* Your assignment
Your answer should consist of the listing, repeated exactly.

◆ ◆ ◆ ◆

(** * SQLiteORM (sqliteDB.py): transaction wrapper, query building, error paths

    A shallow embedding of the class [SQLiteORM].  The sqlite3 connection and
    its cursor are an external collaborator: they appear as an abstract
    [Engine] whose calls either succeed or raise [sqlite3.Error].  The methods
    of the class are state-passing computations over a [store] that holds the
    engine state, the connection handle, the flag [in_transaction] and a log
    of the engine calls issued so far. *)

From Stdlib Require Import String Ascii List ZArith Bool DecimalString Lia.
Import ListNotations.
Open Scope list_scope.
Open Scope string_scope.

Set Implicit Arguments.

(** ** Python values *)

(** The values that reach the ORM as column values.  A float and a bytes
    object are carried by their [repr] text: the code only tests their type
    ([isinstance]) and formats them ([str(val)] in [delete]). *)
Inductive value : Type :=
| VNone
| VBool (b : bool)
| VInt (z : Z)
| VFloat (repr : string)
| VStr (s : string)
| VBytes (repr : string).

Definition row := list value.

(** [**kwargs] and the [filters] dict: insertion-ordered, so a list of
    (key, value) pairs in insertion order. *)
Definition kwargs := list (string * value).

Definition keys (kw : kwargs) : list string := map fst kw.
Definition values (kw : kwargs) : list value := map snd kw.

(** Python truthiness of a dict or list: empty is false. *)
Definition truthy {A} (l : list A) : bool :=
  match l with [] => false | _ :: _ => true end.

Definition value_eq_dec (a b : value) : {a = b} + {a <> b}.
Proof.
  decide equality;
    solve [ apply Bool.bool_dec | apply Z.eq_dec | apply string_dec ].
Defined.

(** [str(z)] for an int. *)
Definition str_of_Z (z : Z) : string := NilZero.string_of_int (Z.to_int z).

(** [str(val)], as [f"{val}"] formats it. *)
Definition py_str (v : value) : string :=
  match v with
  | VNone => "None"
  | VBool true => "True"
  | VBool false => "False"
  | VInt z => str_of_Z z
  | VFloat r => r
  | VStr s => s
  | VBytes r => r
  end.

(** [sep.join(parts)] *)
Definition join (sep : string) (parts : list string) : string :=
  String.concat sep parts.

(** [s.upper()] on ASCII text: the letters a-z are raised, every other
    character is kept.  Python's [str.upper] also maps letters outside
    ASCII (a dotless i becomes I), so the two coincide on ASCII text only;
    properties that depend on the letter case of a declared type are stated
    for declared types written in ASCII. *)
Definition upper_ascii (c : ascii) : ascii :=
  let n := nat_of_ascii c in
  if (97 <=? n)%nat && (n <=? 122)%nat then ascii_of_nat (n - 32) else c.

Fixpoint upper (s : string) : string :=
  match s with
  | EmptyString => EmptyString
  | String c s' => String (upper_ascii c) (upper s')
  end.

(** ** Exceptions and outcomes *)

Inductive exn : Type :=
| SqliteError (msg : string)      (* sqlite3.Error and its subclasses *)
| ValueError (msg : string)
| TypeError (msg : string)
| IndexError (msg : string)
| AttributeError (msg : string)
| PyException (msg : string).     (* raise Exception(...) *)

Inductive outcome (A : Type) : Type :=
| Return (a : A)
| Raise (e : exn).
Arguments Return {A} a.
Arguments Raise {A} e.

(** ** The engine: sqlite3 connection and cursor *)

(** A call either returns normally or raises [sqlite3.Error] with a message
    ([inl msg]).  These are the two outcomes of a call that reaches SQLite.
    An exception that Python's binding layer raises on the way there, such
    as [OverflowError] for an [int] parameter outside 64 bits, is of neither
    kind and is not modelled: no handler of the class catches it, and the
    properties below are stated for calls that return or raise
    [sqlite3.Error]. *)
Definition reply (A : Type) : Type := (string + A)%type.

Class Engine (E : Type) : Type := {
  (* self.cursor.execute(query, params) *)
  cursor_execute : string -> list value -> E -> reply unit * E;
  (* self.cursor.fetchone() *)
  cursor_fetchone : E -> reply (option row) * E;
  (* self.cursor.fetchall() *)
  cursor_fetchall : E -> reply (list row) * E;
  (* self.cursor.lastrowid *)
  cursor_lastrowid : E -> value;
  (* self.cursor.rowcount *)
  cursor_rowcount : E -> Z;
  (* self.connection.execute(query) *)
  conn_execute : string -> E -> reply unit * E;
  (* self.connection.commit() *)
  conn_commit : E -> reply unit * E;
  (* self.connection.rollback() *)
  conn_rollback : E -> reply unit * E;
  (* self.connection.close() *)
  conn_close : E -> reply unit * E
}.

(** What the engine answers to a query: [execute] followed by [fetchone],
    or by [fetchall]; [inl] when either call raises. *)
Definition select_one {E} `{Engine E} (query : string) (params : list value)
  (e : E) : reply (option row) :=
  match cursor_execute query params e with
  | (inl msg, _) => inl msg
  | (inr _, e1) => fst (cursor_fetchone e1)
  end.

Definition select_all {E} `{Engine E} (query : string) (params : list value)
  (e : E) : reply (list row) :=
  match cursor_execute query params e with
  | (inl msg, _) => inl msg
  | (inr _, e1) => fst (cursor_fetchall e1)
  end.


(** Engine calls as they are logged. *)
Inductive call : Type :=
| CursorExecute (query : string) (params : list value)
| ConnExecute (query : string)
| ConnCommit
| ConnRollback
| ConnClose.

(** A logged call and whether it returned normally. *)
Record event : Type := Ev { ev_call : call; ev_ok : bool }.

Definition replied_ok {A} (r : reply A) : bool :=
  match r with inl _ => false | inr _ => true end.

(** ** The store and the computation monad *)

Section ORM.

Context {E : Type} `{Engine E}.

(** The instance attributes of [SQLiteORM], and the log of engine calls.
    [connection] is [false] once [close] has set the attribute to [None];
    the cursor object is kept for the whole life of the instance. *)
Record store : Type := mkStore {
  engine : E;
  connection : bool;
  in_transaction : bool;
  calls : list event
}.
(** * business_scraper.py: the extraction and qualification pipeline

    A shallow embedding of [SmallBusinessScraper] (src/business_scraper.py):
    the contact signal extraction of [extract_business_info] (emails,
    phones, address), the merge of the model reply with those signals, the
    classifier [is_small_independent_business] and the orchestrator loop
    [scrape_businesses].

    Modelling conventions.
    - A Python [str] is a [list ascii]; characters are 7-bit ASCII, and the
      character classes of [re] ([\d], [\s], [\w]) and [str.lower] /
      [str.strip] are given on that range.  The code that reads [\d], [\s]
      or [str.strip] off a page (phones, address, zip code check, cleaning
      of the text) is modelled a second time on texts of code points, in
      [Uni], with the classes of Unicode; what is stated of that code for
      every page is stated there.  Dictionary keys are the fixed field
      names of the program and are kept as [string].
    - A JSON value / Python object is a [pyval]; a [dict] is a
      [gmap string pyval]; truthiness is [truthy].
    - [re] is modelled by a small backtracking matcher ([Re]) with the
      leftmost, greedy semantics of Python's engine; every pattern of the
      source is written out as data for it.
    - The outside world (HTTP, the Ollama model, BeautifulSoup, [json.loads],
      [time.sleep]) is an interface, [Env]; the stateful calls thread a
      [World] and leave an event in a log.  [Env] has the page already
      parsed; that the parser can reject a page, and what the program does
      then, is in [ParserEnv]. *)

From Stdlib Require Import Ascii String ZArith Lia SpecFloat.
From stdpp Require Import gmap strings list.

◆ ◆ ◆ ◆

* Written response
(** * SQLiteORM (sqliteDB.py): transaction wrapper, query building, error paths

    A shallow embedding of the class [SQLiteORM].  The sqlite3 connection and
    its cursor are an external collaborator: they appear as an abstract
    [Engine] whose calls either succeed or raise [sqlite3.Error].  The methods
    of the class are state-passing computations over a [store] that holds the
    engine state, the connection handle, the flag [in_transaction] and a log
    of the engine calls issued so far. *)

From Stdlib Require Import String Ascii List ZArith Bool DecimalString Lia.
Import ListNotations.
Open Scope list_scope.
Open Scope string_scope.

Set Implicit Arguments.

(** ** Python values *)

(** The values that reach the ORM as column values.  A float and a bytes
    object are carried by their [repr] text: the code only tests their type
    ([isinstance]) and formats them ([str(val)] in [delete]). *)
Inductive value : Type :=
| VNone
| VBool (b : bool)
| VInt (z : Z)
| VFloat (repr : string)
| VStr (s : string)
| VBytes (repr : string).

Definition row := list value.

(** [**kwargs] and the [filters] dict: insertion-ordered, so a list of
    (key, value) pairs in insertion order. *)
Definition kwargs := list (string * value).

Definition keys (kw : kwargs) : list string := map fst kw.
Definition values (kw : kwargs) : list value := map snd kw.

(** Python truthiness of a dict or list: empty is false. *)
Definition truthy {A} (l : list A) : bool :=
  match l with [] => false | _ :: _ => true end.

Definition value_eq_dec (a b : value) : {a = b} + {a <> b}.
Proof.
  decide equality;
    solve [ apply Bool.bool_dec | apply Z.eq_dec | apply string_dec ].
Defined.

(** [str(z)] for an int. *)
Definition str_of_Z (z : Z) : string := NilZero.string_of_int (Z.to_int z).

(** [str(val)], as [f"{val}"] formats it. *)
Definition py_str (v : value) : string :=
  match v with
  | VNone => "None"
  | VBool true => "True"
  | VBool false => "False"
  | VInt z => str_of_Z z
  | VFloat r => r
  | VStr s => s
  | VBytes r => r
  end.

(** [sep.join(parts)] *)
Definition join (sep : string) (parts : list string) : string :=
  String.concat sep parts.

(** [s.upper()] on ASCII text: the letters a-z are raised, every other
    character is kept.  Python's [str.upper] also maps letters outside
    ASCII (a dotless i becomes I), so the two coincide on ASCII text only;
    properties that depend on the letter case of a declared type are stated
    for declared types written in ASCII. *)
Definition upper_ascii (c : ascii) : ascii :=
  let n := nat_of_ascii c in
  if (97 <=? n)%nat && (n <=? 122)%nat then ascii_of_nat (n - 32) else c.

Fixpoint upper (s : string) : string :=
  match s with
  | EmptyString => EmptyString
  | String c s' => String (upper_ascii c) (upper s')
  end.

(** ** Exceptions and outcomes *)

Inductive exn : Type :=
| SqliteError (msg : string)      (* sqlite3.Error and its subclasses *)
| ValueError (msg : string)
| TypeError (msg : string)
| IndexError (msg : string)
| AttributeError (msg : string)
| PyException (msg : string).     (* raise Exception(...) *)

Inductive outcome (A : Type) : Type :=
| Return (a : A)
| Raise (e : exn).
Arguments Return {A} a.
Arguments Raise {A} e.

(** ** The engine: sqlite3 connection and cursor *)

(** A call either returns normally or raises [sqlite3.Error] with a message
    ([inl msg]).  These are the two outcomes of a call that reaches SQLite.
    An exception that Python's binding layer raises on the way there, such
    as [OverflowError] for an [int] parameter outside 64 bits, is of neither
    kind and is not modelled: no handler of the class catches it, and the
    properties below are stated for calls that return or raise
    [sqlite3.Error]. *)
Definition reply (A : Type) : Type := (string + A)%type.

Class Engine (E : Type) : Type := {
  (* self.cursor.execute(query, params) *)
  cursor_execute : string -> list value -> E -> reply unit * E;
  (* self.cursor.fetchone() *)
  cursor_fetchone : E -> reply (option row) * E;
  (* self.cursor.fetchall() *)
  cursor_fetchall : E -> reply (list row) * E;
  (* self.cursor.lastrowid *)
  cursor_lastrowid : E -> value;
  (* self.cursor.rowcount *)
  cursor_rowcount : E -> Z;
  (* self.connection.execute(query) *)
  conn_execute : string -> E -> reply unit * E;
  (* self.connection.commit() *)
  conn_commit : E -> reply unit * E;
  (* self.connection.rollback() *)
  conn_rollback : E -> reply unit * E;
  (* self.connection.close() *)
  conn_close : E -> reply unit * E
}.

(** What the engine answers to a query: [execute] followed by [fetchone],
    or by [fetchall]; [inl] when either call raises. *)
Definition select_one {E} `{Engine E} (query : string) (params : list value)
  (e : E) : reply (option row) :=
  match cursor_execute query params e with
  | (inl msg, _) => inl msg
  | (inr _, e1) => fst (cursor_fetchone e1)
  end.

Definition select_all {E} `{Engine E} (query : string) (params : list value)
  (e : E) : reply (list row) :=
  match cursor_execute query params e with
  | (inl msg, _) => inl msg
  | (inr _, e1) => fst (cursor_fetchall e1)
  end.


(** Engine calls as they are logged. *)
Inductive call : Type :=
| CursorExecute (query : string) (params : list value)
| ConnExecute (query : string)
| ConnCommit
| ConnRollback
| ConnClose.

(** A logged call and whether it returned normally. *)
Record event : Type := Ev { ev_call : call; ev_ok : bool }.

Definition replied_ok {A} (r : reply A) : bool :=
  match r with inl _ => false | inr _ => true end.

(** ** The store and the computation monad *)

Section ORM.

Context {E : Type} `{Engine E}.

(** The instance attributes of [SQLiteORM], and the log of engine calls.
    [connection] is [false] once [close] has set the attribute to [None];
    the cursor object is kept for the whole life of the instance. *)
Record store : Type := mkStore {
  engine : E;
  connection : bool;
  in_transaction : bool;
  calls : list event
}.
(** * business_scraper.py: the extraction and qualification pipeline

    A shallow embedding of [SmallBusinessScraper] (src/business_scraper.py):
    the contact signal extraction of [extract_business_info] (emails,
    phones, address), the merge of the model reply with those signals, the
    classifier [is_small_independent_business] and the orchestrator loop
    [scrape_businesses].

    Modelling conventions.
    - A Python [str] is a [list ascii]; characters are 7-bit ASCII, and the
      character classes of [re] ([\d], [\s], [\w]) and [str.lower] /
      [str.strip] are given on that range.  The code that reads [\d], [\s]
      or [str.strip] off a page (phones, address, zip code check, cleaning
      of the text) is modelled a second time on texts of code points, in
      [Uni], with the classes of Unicode; what is stated of that code for
      every page is stated there.  Dictionary keys are the fixed field
      names of the program and are kept as [string].
    - A JSON value / Python object is a [pyval]; a [dict] is a
      [gmap string pyval]; truthiness is [truthy].
    - [re] is modelled by a small backtracking matcher ([Re]) with the
      leftmost, greedy semantics of Python's engine; every pattern of the
      source is written out as data for it.
    - The outside world (HTTP, the Ollama model, BeautifulSoup, [json.loads],
      [time.sleep]) is an interface, [Env]; the stateful calls thread a
      [World] and leave an event in a log.  [Env] has the page already
      parsed; that the parser can reject a page, and what the program does
      then, is in [ParserEnv]. *)

From Stdlib Require Import Ascii String ZArith Lia SpecFloat.
From stdpp Require Import gmap strings list.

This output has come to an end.